Troubleshoot the Splunk Add-on for VMware Metrics

If you have issues or problems with the Splunk Add-ons for VMware metrics, perform the following steps.

Gaps in data collection

Gaps in data collection or slow data collection (example: data only coming in equal or greater to every 20 minutes) sometimes requires a restart of your scheduler. Any updates to inframon_ta_vmware_collections.conf, inframon_ta_vmware_pool.conf or inframon_hydra_node.conf file requires a restart of the scheduler to take effect. Collection configurations using the UI do not require a restart of the scheduler.

The Splunk Add-on for VMware cannot make read-only API calls to vCenter Server systems

Inability to make read-only API calls means that you do not have the appropriate vCenter Server service login credentials for each vCenter Server. Obtain vCenter Server service login credentials for each vCenter server.

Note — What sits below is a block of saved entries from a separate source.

(* ===== verification/WorkflowModels.v ===== *)
(** Workflows: the data of internal/tasks/workflow.go and its sequential parts.

    Each critical section of the orchestrator (what runs between taking and
    releasing [o.mu]) is one definition on the run it works on; [Workflow] puts
    them together as a transition system of concurrent scheduling goroutines.
    A [*StepRun] into [run.Steps] is an index into the list.  Values that the code
    boxes into a [map[string]any] as structs, and the JSON decoding of
    [decodeTaskUsage], are section variables. *)

From Stdlib Require Import String.
From stdpp Require Import base tactics decidable list gmap strings.
From S2P Require Import Prelude Enums Verification Budget TaskModels Lifecycle LedgerModels Ledger.

(** ** Statuses and step types *)

Definition WorkflowStatusPending : string := "pending".
Definition WorkflowStatusRunning : string := "running".
Definition WorkflowStatusPaused : string := "paused".
Definition WorkflowStatusCompleted : string := "completed".
Definition WorkflowStatusFailed : string := "failed".
Definition WorkflowStatusCancelled : string := "cancelled".

Definition StepStatusPending : string := "pending".
Definition StepStatusReady : string := "ready".
Definition StepStatusRunning : string := "running".
Definition StepStatusBlocked : string := "blocked".
Definition StepStatusCompleted : string := "completed".
Definition StepStatusFailed : string := "failed".
Definition StepStatusSkipped : string := "skipped".

Definition StepTypeAgentTurn : string := "agent_turn".
Definition StepTypeACPDispatch : string := "acp_dispatch".
Definition StepTypeGatewayCall : string := "gateway_call".
Definition StepTypeWait : string := "wait".
Definition StepTypeApproval : string := "approval".
Definition StepTypeParallel : string := "parallel".
Definition StepTypeConditional : string := "conditional".

(** ** Definitions *)

(** [Backoff] is the bit pattern of the float64. *)
Record RetryPolicy := mkRetryPolicy {
  rp_MaxAttempts : Z;
  rp_DelayMS : Z;
  rp_Backoff : Z
}.

Record InputSpec := mkInputSpec {
  in_Type : string;
  in_Description : string;
  in_Required : bool;
  in_Default : any
}.

Record OutputSpec := mkOutputSpec {
  out_Type : string;
  out_Description : string;
  out_FromStep : string
}.

(** A step and its configuration, which may hold nested steps. *)
Inductive StepDefinition := mkStepDefinition {
  sd_ID : string;
  sd_Name : string;
  sd_Type : string;
  sd_Dependencies : list string;
  sd_Config : StepConfig;
  sd_Timeout : Z;
  sd_RetryPolicy : option RetryPolicy;
  sd_OnFailure : string;
  sd_Condition : string;
  sd_Meta : gomap any
}
with StepConfig := mkStepConfig {
  sc_AgentID : string;
  sc_Instructions : string;
  sc_ToolProfile : string;
  sc_EnabledTools : list string;
  sc_PeerPubKey : string;
  sc_Method : string;
  sc_Params : gomap any;
  sc_Duration : Z;
  sc_Until : string;
  sc_ApprovalMessage : string;
  sc_Approvers : list string;
  sc_Substeps : list StepDefinition;
  sc_TrueStep : option StepDefinition;
  sc_FalseStep : option StepDefinition
}.

Record WorkflowDefinition := mkWorkflowDefinition {
  wd_Version : Z;
  wd_ID : string;
  wd_Name : string;
  wd_Description : string;
  wd_Steps : list StepDefinition;
  wd_Inputs : gmap string InputSpec;
  wd_Outputs : gmap string OutputSpec;
  wd_Authority : TaskAuthority;
  wd_Budget : TaskBudget;
  wd_Timeout : Z;
  wd_Meta : gomap any;
  wd_CreatedAt : Z;
  wd_UpdatedAt : Z
}.

(** ** Runs *)

(** An execution instance of a step. *)
Record StepRun := mkStepRun {
  sr_StepID : string;
  sr_StepName : string;
  sr_Type : string;
  sr_Status : string;
  sr_Attempt : Z;
  sr_TaskID : string;
  sr_RunID : string;
  sr_Input : gomap any;
  sr_Output : gomap any;
  sr_Error : string;
  sr_StartedAt : Z;
  sr_EndedAt : Z;
  sr_Meta : gomap any
}.

#[export] Instance set_sr_Status : Setter sr_Status := fun v r =>
  mkStepRun (sr_StepID r) (sr_StepName r) (sr_Type r) v (sr_Attempt r) (sr_TaskID r) (sr_RunID
    r) (sr_Input r) (sr_Output r) (sr_Error r) (sr_StartedAt r) (sr_EndedAt r) (sr_Meta r).
#[export] Instance set_sr_Attempt : Setter sr_Attempt := fun v r =>
  mkStepRun (sr_StepID r) (sr_StepName r) (sr_Type r) (sr_Status r) v (sr_TaskID r) (sr_RunID
    r) (sr_Input r) (sr_Output r) (sr_Error r) (sr_StartedAt r) (sr_EndedAt r) (sr_Meta r).
#[export] Instance set_sr_TaskID : Setter sr_TaskID := fun v r =>
  mkStepRun (sr_StepID r) (sr_StepName r) (sr_Type r) (sr_Status r) (sr_Attempt r) v (sr_RunID
    r) (sr_Input r) (sr_Output r) (sr_Error r) (sr_StartedAt r) (sr_EndedAt r) (sr_Meta r).
#[export] Instance set_sr_RunID : Setter sr_RunID := fun v r =>
  mkStepRun (sr_StepID r) (sr_StepName r) (sr_Type r) (sr_Status r) (sr_Attempt r) (sr_TaskID
    r) v (sr_Input r) (sr_Output r) (sr_Error r) (sr_StartedAt r) (sr_EndedAt r) (sr_Meta r).
#[export] Instance set_sr_Output : Setter sr_Output := fun v r =>
  mkStepRun (sr_StepID r) (sr_StepName r) (sr_Type r) (sr_Status r) (sr_Attempt r) (sr_TaskID
    r) (sr_RunID r) (sr_Input r) v (sr_Error r) (sr_StartedAt r) (sr_EndedAt r) (sr_Meta r).
#[export] Instance set_sr_Error : Setter sr_Error := fun v r =>
  mkStepRun (sr_StepID r) (sr_StepName r) (sr_Type r) (sr_Status r) (sr_Attempt r) (sr_TaskID
    r) (sr_RunID r) (sr_Input r) (sr_Output r) v (sr_StartedAt r) (sr_EndedAt r) (sr_Meta r).
#[export] Instance set_sr_StartedAt : Setter sr_StartedAt := fun v r =>
  mkStepRun (sr_StepID r) (sr_StepName r) (sr_Type r) (sr_Status r) (sr_Attempt r) (sr_TaskID
    r) (sr_RunID r) (sr_Input r) (sr_Output r) (sr_Error r) v (sr_EndedAt r) (sr_Meta r).
#[export] Instance set_sr_EndedAt : Setter sr_EndedAt := fun v r =>
  mkStepRun (sr_StepID r) (sr_StepName r) (sr_Type r) (sr_Status r) (sr_Attempt r) (sr_TaskID
    r) (sr_RunID r) (sr_Input r) (sr_Output r) (sr_Error r) (sr_StartedAt r) v (sr_Meta r).
#[export] Instance set_sr_Meta : Setter sr_Meta := fun v r =>
  mkStepRun (sr_StepID r) (sr_StepName r) (sr_Type r) (sr_Status r) (sr_Attempt r) (sr_TaskID
    r) (sr_RunID r) (sr_Input r) (sr_Output r) (sr_Error r) (sr_StartedAt r) (sr_EndedAt r) v.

The DCNs are forwarding data using index=_internal tests, but Splunk Add-on for VMware Metrics is not collecting any API data

API data collection issues are typically caused by one of two issues:

Network connectivity issues from the Scheduler to the DCNs.
You have not changed the DCN admin account password from its default value.

To resolve this issue:

In the Splunk Add-on for VMware Metrics Collection Configuration page, verify the accuracy of the settings in the collection page.
Verify that the admin password for each DCN is not set to changeme.
Verify that each DCN has a fixed IP address. If Splunk Add-on for VMware Metrics uses DCN host names instead of fixed IP addresses, verify that DNS lookups resolve to the correct IP addresses.

Hydra scheduler proxy access error

If you attempt to use a proxy server to connect to Splunk Web and receive the following proxy error message:

URLError: <urlopen error Tunnel connection failed: 403 Proxy Error>

You'll also see the following error message in your log files:

hydra_inframon_scheduler_ta_vmware_collection_scheduler_Global pool.log

The hydra scheduler checks Splunk Web's proxy settings, and is trying to connect to a data collection node (DCN) through the proxy server. You cannot install a scheduler if you use a proxy server for Splunk Web.

Fix this problem by deploying and setting up your Splunk Enterprise instance inside the same network as your data collection nodes without the use of a proxy server.

Permission in vSphere

Splunk Add-on for VMware Metrics must use valid vCenter Server service credentials to gain read-only access to vCenter Server systems using API calls. The account's vSphere role determines access privileges.

The following sections list the permissions for the vCenter server roles for all of the VMware versions that Splunk Add-on for VMware Metrics supports.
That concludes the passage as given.